Elementary Education Researcher
Chelsia Shanen Panekenan
“Where school rituals wound and AI can either widen the gap or heal it — the teacher's critical empathy is what decides.”
About
Chelsia Shanen Panekenan works at the intersection of childhood identity formation, critical pedagogy, and the ethics of AI in elementary education — a research space that is rarely populated with the intellectual urgency it deserves.
An LPDP Scholar pursuing her Master of Arts in Elementary Education at Texas State University (August 2025 – May 2027), Chelsia has maintained a perfect academic record across both completed terms: GPA 4.00/4.00, across coursework spanning Science Curriculum, Advanced Early Childhood Development, Multicultural Teaching and Learning, Second Language Acquisition and Development, Human Development, and English as a Second Language Teaching and Materials.
Her academic formation is both quantitatively rigorous and qualitatively deep.
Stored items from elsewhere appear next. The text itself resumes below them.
Lemma read_pkg_sfo_ok base header m r : 0 <= base <= size -> Forall is_byte header ->
  Z.of_nat (length header) = PKG_HEADER_SIZE -> meta_fits m -> icon_within size m ->
  step_ok 1056 r (read_pkg_sfo E base size header m r).
Proof.
  intros Hbase Hb Hl Hm Hi. unfold PKG_HEADER_SIZE in *. unfold read_pkg_sfo.
  destruct (be32_total header 0x10 Hb) as (count & -> & ?); [lia..|].
  destruct (be32_total header 0x18 Hb) as (table & -> & ?); [lia..|].
  destruct ((count =? 0) || _ || _ || _) eqn:Hc; [by apply step_fail, reads_none|]. bool_hyps.
  repeat match goal with H : (_ <? _) = false |- _ => apply Z.ltb_ge in H end.
  unfold PKG_ENTRY_SIZE, PKG_MAX_ENTRIES in *. pose proof (Z.mul_div_le (size - base - table) 32 ltac:(lia)).
  destruct (pkg_entries_ok base table count (Z.to_nat count) 0 [] m r) as (m' & r' & -> & Hr & Hm');
    [lia|lia|unfold PKG_ENTRY_SIZE; lia|lia|lia|done|done|done|].
  exists m', r'. split_and!; [done| |done]. eapply reads_mono; [|exact Hr]. unfold entry_reads.
  rewrite Z.add_0_l, Z2Nat.id by lia.
  pose proof (Z.div_le_mono (count + 31) 1055 32 ltac:(lia) ltac:(lia)) as Hd.
  change (1055 / 32) with 32 in Hd. change ((0 + 31) / 32) with 0. lia.
Qed.
End safety.

(** ** The header *)
Section package.
Context (E : pkg_env) (HE : reads_fill E).

Lemma read_header_ok size r : 0 <= size -> exists o r', read_header E size r = Some (o, r') /\
  reads_within size 2 r r' /\
  forall magic ty fl base header, o = Some (magic, ty, fl, base, header) ->
    0 <= base <= size /\ Forall is_byte header /\ Z.of_nat (length header) = PKG_HEADER_SIZE.
Proof.
  intros Hs. unfold read_header. change PKG_HEADER_SIZE with 160.
  destruct (Z.ltb_spec size 160); [by eexists _, _; split_and!; [done|apply reads_none|]|].
  destruct (read_at_ok E HE size r 0 160) as (got & r1 & -> & Hr1 & Hgot); [unfold in_file; simpl; lia|].
  pose proof (reads_mono size 1 2 r r1 ltac:(lia) Hr1) as Hr1'.
  destruct got as [header|]; [|by eexists _, _]. destruct (Hgot header eq_refl) as [Hb Hl].
  destruct (be32_total header 0 Hb) as (magic & -> & _); [lia..|].
  destruct (be32_total header 0x74 Hb) as (ty & -> & _); [lia..|].
  destruct (be32_total header 0x78 Hb) as (fl & -> & _); [lia..|].
  destruct ((magic =? PKG_MAGIC_FIH) || (magic =? PKG_MAGIC_LIH)).
  - destruct (le_at_total header 6 2 Hb) as (version & -> & _); [lia..|].
    destruct (le_at_total header (if magic =? PKG_MAGIC_LIH then 0x30 else 0x58) 8 Hb) as (base & -> & Hbase);
      [destruct (magic =? PKG_MAGIC_LIH); lia..|].
    destruct (negb _ || _ || _ || _) eqn:Hc; [by eexists _, _|]. bool_hyps.
    repeat match goal with H : (_ <? _) = false |- _ => apply Z.ltb_ge in H end.
    destruct (read_at_ok E HE size r1 base 160) as (got & r2 & -> & Hr2 & Hgot2); [unfold in_file; simpl; lia|].
    pose proof (reads_app _ _ _ _ _ _ Hr1 Hr2) as Hr12.
    destruct got as [inner|]; [|by eexists _, _]. destruct (Hgot2 inner eq_refl) as [Hb2 Hl2].
    destruct (be32_total inner 0 Hb2) as (im & -> & _); [lia..|]. eexists _, _. split_and!; [done|exact Hr12|].
    intros ? ? ? ? ?. destruct (negb _); [done|]. intros [= <- <- <- <- <-]. by split; [lia|].
  - destruct (negb _); eexists _, _; (split_and!; [done|exact Hr1'|]); [done|].
    intros ? ? ? ? ? [= <- <- <- <- <-]. by split; [lia|].
Qed.

Lemma header_content_id_ok header : Z.of_nat (length header) = PKG_HEADER_SIZE ->
  exists o, header_content_id header = Some o /\ forall id, o = Some id -> (strlen id < MAX_CONTENT_ID)%nat.
Proof.
  change PKG_HEADER_SIZE with 160. intros Hl. unfold header_content_id.
  destruct (slice_total header 0x40 36) as (field & -> & _); [lia..|]. eexists. split; [done|]. intros id.
  destruct (_ || _) eqn:Hc; [done|]. intros [= <-]. apply orb_false_iff in Hc as [_ Hc].
  rewrite bytes_string_length. by apply Nat.leb_gt.
Qed.

(** ** What is accepted *)

(** The classification of an accepted package is consistent. *)
Record class_ok (category : string) (c : pkg_class) : Prop := {
  co_installable : sm_pkg_kind_is_installable (pc_kind c) = true;
  co_confident : pc_confident c = true;
  co_category : category <> ""%string /\ (sfo_kind category = PKG_KIND_UNKNOWN \/ sfo_kind category = pc_kind c);
  co_dlc : pc_kind c = PKG_KIND_DLC <-> pc_content_type c ∈ [0x1B; 0x1C; 0x21];
}.

(** An accepted package in a file of [size] bytes. *)
Record package_ok (path : string) (st : full_stat) (i : sm_pkg_info_t) : Prop := {
  po_fits : meta_fits (pi_meta i);
  po_icon : icon_within (u64 (fs_size st)) (pi_meta i);
  po_title : is_supported_game_title_id (pm_title_id (pi_meta i)) = true;
  po_content : package_content_id_valid (pm_content_id (pi_meta i)) = true;
  po_class : class_ok (pm_category (pi_meta i)) (pi_class i);
  po_name : pkg_filename path <> ""%string -> pm_title_name (pi_meta i) <> ""%string;
  po_source : pi_source i = source_of path st;
}.

Lemma classify_ok ct cf delta category kind category' :
  classify ct cf delta category = (kind, category', true) ->
  category' <> ""%string /\ (sfo_kind category' = PKG_KIND_UNKNOWN \/ sfo_kind category' = kind) /\
  (kind = PKG_KIND_DLC <-> ct ∈ [0x1B; 0x1C; 0x21]) /\ (category' = category \/ category' ∈ ["ac"; "gp"; "gd"]%string).
Proof.
  unfold classify. intros [= <- <- Hc]. apply andb_true_iff in Hc as [_ Hc].
  set (kind := kind_of ct cf delta category) in *.
  assert (Hne : (if strcmp_eq category "" then default_category kind else category) <> ""%string).
  { destruct (strcmp_eq category "") eqn:He; [by destruct kind|by apply strcmp_eq_false]. }
  split_and!; [done| | |].
  - apply orb_true_iff in Hc as [Hc|Hc]; [|right; by apply bool_decide_eq_true_1 in Hc].
    apply orb_true_iff in Hc as [Hc|Hc]; [by apply strcmp_eq_true in Hc|left; by apply bool_decide_eq_true_1 in Hc].
  - assert (Hd : is_dlc_type ct = true <-> ct ∈ [0x1B; 0x1C; 0x21]).
    { unfold is_dlc_type. rewrite !orb_true_iff, !Z.eqb_eq, !elem_of_cons, elem_of_nil. tauto. }
    rewrite <-Hd. unfold kind, kind_of. destruct (is_dlc_type ct); [done|]. by destruct (delta || _ || _).
  - destruct (strcmp_eq category ""); [right|by left]. destruct kind; set_solver.
Qed.

Lemma strlcpy_nonempty s n : s <> ""%string -> (1 < n)%nat -> strlcpy s n <> ""%string.
Proof. destruct s; [done|]. intros _ Hn. unfold strlcpy. destruct n as [|[|n]]; [lia|lia|discriminate]. Qed.

Lemma content_title_id_length c id : content_title_id c = Some id -> (strlen id < MAX_TITLE_ID)%nat.
Proof.
  unfold content_title_id. destruct (strchr_index c "-") as [d|]; [|done]. cbn [mbind option_bind].
  destruct (strchr_index _ "_") as [e|]; [|done]. cbn [mbind option_bind].
  destruct (negb _); [done|]. destruct (Nat.leb_spec MAX_TITLE_ID e); [done|]. destruct (forallb _ _); [|done].
  intros [= <-]. eapply Nat.le_lt_trans; [apply strlen_substring|done].
Qed.

Lemma with_title_id_ok m : meta_fits m -> meta_fits (with_title_id m) /\ same_icon m (with_title_id m) /\
  pm_content_id (with_title_id m) = pm_content_id m.
Proof.
  intros Hm. unfold with_title_id. destruct (strcmp_eq _ _); [|done].
  destruct (content_title_id _) as [id|] eqn:Hid; [|done]. apply content_title_id_length in Hid.
  split_and!; [by apply set_field_fits|apply set_field_icon|]. by destruct m.
Qed.

Lemma accept_package_ok path st magic ty fl header m :
  Forall is_byte header -> Z.of_nat (length header) = PKG_HEADER_SIZE ->
  meta_fits m -> icon_within (u64 (fs_size st)) m ->
  exists o, accept_package path st magic ty fl header m = Some o /\ forall i, o = Some i -> package_ok path st i.
Proof.
  change PKG_HEADER_SIZE with 160. intros Hb Hl Hm Hi. unfold accept_package.
  destruct (package_content_id_valid (pm_content_id m)) eqn:Hid; cbn [negb]; [|by eexists].
  destruct (with_title_id_ok m Hm) as (Hm1 & Hs1 & Hc1). set (m1 := with_title_id m) in *.
  destruct (_ || negb _) eqn:Ht; [by eexists|]. apply orb_false_iff in Ht as [_ Ht]. apply negb_false_iff in Ht.
  destruct (be32_total header 0x74 Hb) as (ct & -> & _); [lia..|].
  destruct (be32_total header 0x78 Hb) as (cf & -> & _); [lia..|].
  destruct (be32_total header 4 Hb) as (cty & -> & _); [lia..|].
  destruct (classify ct cf (is_delta magic cty) (pm_category m1)) as [[kind category] confident] eqn:Hcl.
  destruct (negb _ || negb _) eqn:Hk; [by eexists|]. apply orb_false_iff in Hk as [Hk Hcf].
  apply negb_false_iff in Hk, Hcf. subst confident.
  apply classify_ok in Hcl as (Hne & Hsfo & Hdlc & Hcat).
  eexists. split; [done|]. intros i [= <-].
  set (m2 := set_field FCategory category m1) in *.
  assert (Hm2 : meta_fits m2).
  { apply set_field_fits; [|done]. destruct Hcat as [->|Hin]; [apply (mf_text _ Hm1 FCategory)|].
    apply Nat.ltb_lt. repeat (apply elem_of_cons in Hin as [->|Hin]; [done|]). by apply elem_of_nil in Hin. }
  assert (Hfields : pm_title_id m2 = pm_title_id m1 /\ pm_content_id m2 = pm_content_id m1 /\ pm_category m2 = category)
    by (unfold m2; by destruct m1).
  destruct Hfields as (Hf1 & Hf2 & Hf3).
  assert (Hicon : icon_within (u64 (fs_size st)) m2).
  { eapply icon_within_same; [apply set_field_icon|]. by eapply icon_within_same. }
  assert (Hclass : forall c, c = category -> class_ok c (PkgClass ty fl ct cf kind true)) by by intros ? ->.
  destruct (strcmp_eq (pm_title_name m2) "") eqn:Hn; split; cbn [pi_meta pi_class pi_source]; try done.
  - apply set_field_fits; [|done]. apply strlcpy_length. by apply Nat.ltb_lt.
  - eapply icon_within_same; [apply set_field_icon|done].
  - replace (pm_title_id _) with (pm_title_id m2) by by destruct m2. by rewrite Hf1.
  - replace (pm_content_id _) with (pm_content_id m2) by by destruct m2. by rewrite Hf2, Hc1.
  - apply Hclass. replace (pm_category _) with (pm_category m2) by by destruct m2. done.
  - intros Hp. replace (pm_title_name _) with (strlcpy (pkg_filename path) MAX_TITLE_NAME) by by destruct m2.
    apply strlcpy_nonempty; [done|]. by apply Nat.ltb_lt.
  - by rewrite Hf1.
  - by rewrite Hf2, Hc1.
  - by apply Hclass.
  - intros _. by apply strcmp_eq_false.
Qed.

Lemma u64_nonneg z : 0 <= u64 z.
Proof. apply wrap_range. done. Qed.

Lemma parse_package_ok path st r : exists o r', parse_package E path st r = Some (o, r') /\
  reads_within (u64 (fs_size st)) 1058 r r' /\ forall i, o = Some i -> package_ok path st i.
Proof.
  unfold parse_package. set (size := u64 (fs_size st)). pose proof (u64_nonneg (fs_size st)) as Hs.
  destruct (read_header_ok size r Hs) as (o & r1 & -> & Hr1 & Ho).
  assert (Hfail : forall r', reads_within size 2 r r' -> exists o r'', Some (@None sm_pkg_info_t, r') = Some (o, r'') /\
    reads_within size 1058 r r'' /\ forall i, o = Some i -> package_ok path st i).
  { intros r' Hr'. eexists _, _. split_and!; [done| |done]. eapply reads_mono; [|exact Hr']. lia. }
  destruct o as [[[[[magic ty] fl] base] header]|]; [|by apply Hfail].
  destruct (Ho _ _ _ _ _ eq_refl) as (Hbase & Hb & Hl).
  destruct (header_content_id_ok header Hl) as (oid & -> & Hid). destruct oid as [id|]; [|by apply Hfail].
  destruct (negb _); [by apply Hfail|].
  assert (Hm0 : meta_fits (set_field FContentId id empty_meta)).
  { apply set_field_fits; [by apply Hid|apply empty_meta_fits]. }
  destruct (read_pkg_sfo_ok E HE size base header (set_field FContentId id empty_meta) r1) as (om & r2 & -> & Hr2 & Hm);
    [lia|done|done|done|by left|].
  pose proof (reads_app _ _ _ _ _ _ Hr1 Hr2) as Hr12. change (2 + 1056)%nat with 1058%nat in Hr12.
  destruct om as [m|]; [|by eexists _, _]. destruct (Hm m eq_refl) as [Hf Hi].
  destruct (accept_package_ok path st magic ty fl header m Hb Hl Hf Hi) as (info & -> & Hinfo).
  by eexists _, _.
Qed.
End package.

(** ** Two environments that answer alike *)
Definition answers_agree (size : Z) (E1 E2 : pkg_env) : Prop :=
  pe_json E1 = pe_json E2 /\ (forall log n, pe_malloc E1 log n = pe_malloc E2 log n) /\
  forall log offset n, 0 < n -> in_file size (offset, n) -> pe_read E1 log offset n = pe_read E2 log offset n.

Section agree.
Context (E1 E2 : pkg_env) (size : Z) (HA : answers_agree size E1 E2) (HE : reads_fill E2).

Lemma read_at_agree r offset n : 0 < n -> in_file size (offset, n) -> read_at E1 r offset n = read_at E2 r offset n.
Proof. intros Hn Hin. unfold read_at. destruct HA as (_ & _ & Hr). by rewrite (Hr _ _ _ Hn Hin). Qed.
She is trained in the ethnographic and critical theoretical traditions that allow her to ask the questions most educational technology researchers avoid: not just whether AI works in classrooms, but what it does to the identity of the child sitting in front of it — especially the child who has already been told, through ritual and routine, that they do not quite belong.
In April 2026, Chelsia presented her paper at the American Educational Research Association (AERA) Annual Meeting in Los Angeles — one of the most prestigious venues in global education research. Her work, presented in the Roundtable Session "Teaching with AI: Identities, Challenges, and Burnout," directly confronts the ethical stakes of AI in education through the lens of figured worlds, class hegemony, and the lasting psychological damage of school shaming rituals.
She brings to AFIRMASI what most AI-in-education researchers lack: a humanizing lens. Her work insists that before any technology enters a classroom, we must ask what emotional and social architecture already exists in that room — and whether the technology will reinforce it or disrupt it for the better.
Activity Gallery
AERA 2026 Annual Meeting — Los Angeles, CA
Elementary classroom observation — critical pedagogy field research
Texas State University — graduate seminar on AI ethics in education
Community outreach — humanizing pedagogy workshop for young learners
Vision
An educational system — and an AI ecosystem — where no child's identity is wounded by the very institution meant to develop it. Where technology enters classrooms already held accountable to the emotional and social realities of the children inside them.
Mission
Research the ethical dimensions of AI in elementary education with the same rigor we apply to curriculum design. Train educators to be critical filters, not passive adopters. Center the experiences of children from marginalized communities in every design decision about educational technology.
Why AFIRMASI?
Because AFIRMASI asks the uncomfortable questions about AI in education — not just 'does it work' but 'who does it work for, and at whose expense.' That is exactly the question my research is built around. The intersection of identity, schooling, and emerging technology is not a boutique academic interest — it is the central ethical challenge of our moment in education. AFIRMASI is where that challenge can be addressed with both scientific rigor and genuine humanistic commitment.
Field Impact
Chelsia's AERA 2026 paper — presented to an international audience of education researchers in Los Angeles — makes a precise and urgent argument: the harm inflicted by school rituals like public shaming is not merely anecdotal, it is structural and identity-shaping. And AI, without critical ethical filtering, is positioned to replicate and amplify those same harms at scale. Her conclusion is not pessimistic — it is actionable. She argues that a teacher's own experience of harm, when processed through critical empathy, becomes the very foundation of a humanizing pedagogy capable of evaluating and governing educational technology with moral seriousness. This framework directly informs AFIRMASI's approach to AI deployment in classrooms serving vulnerable and marginalized children.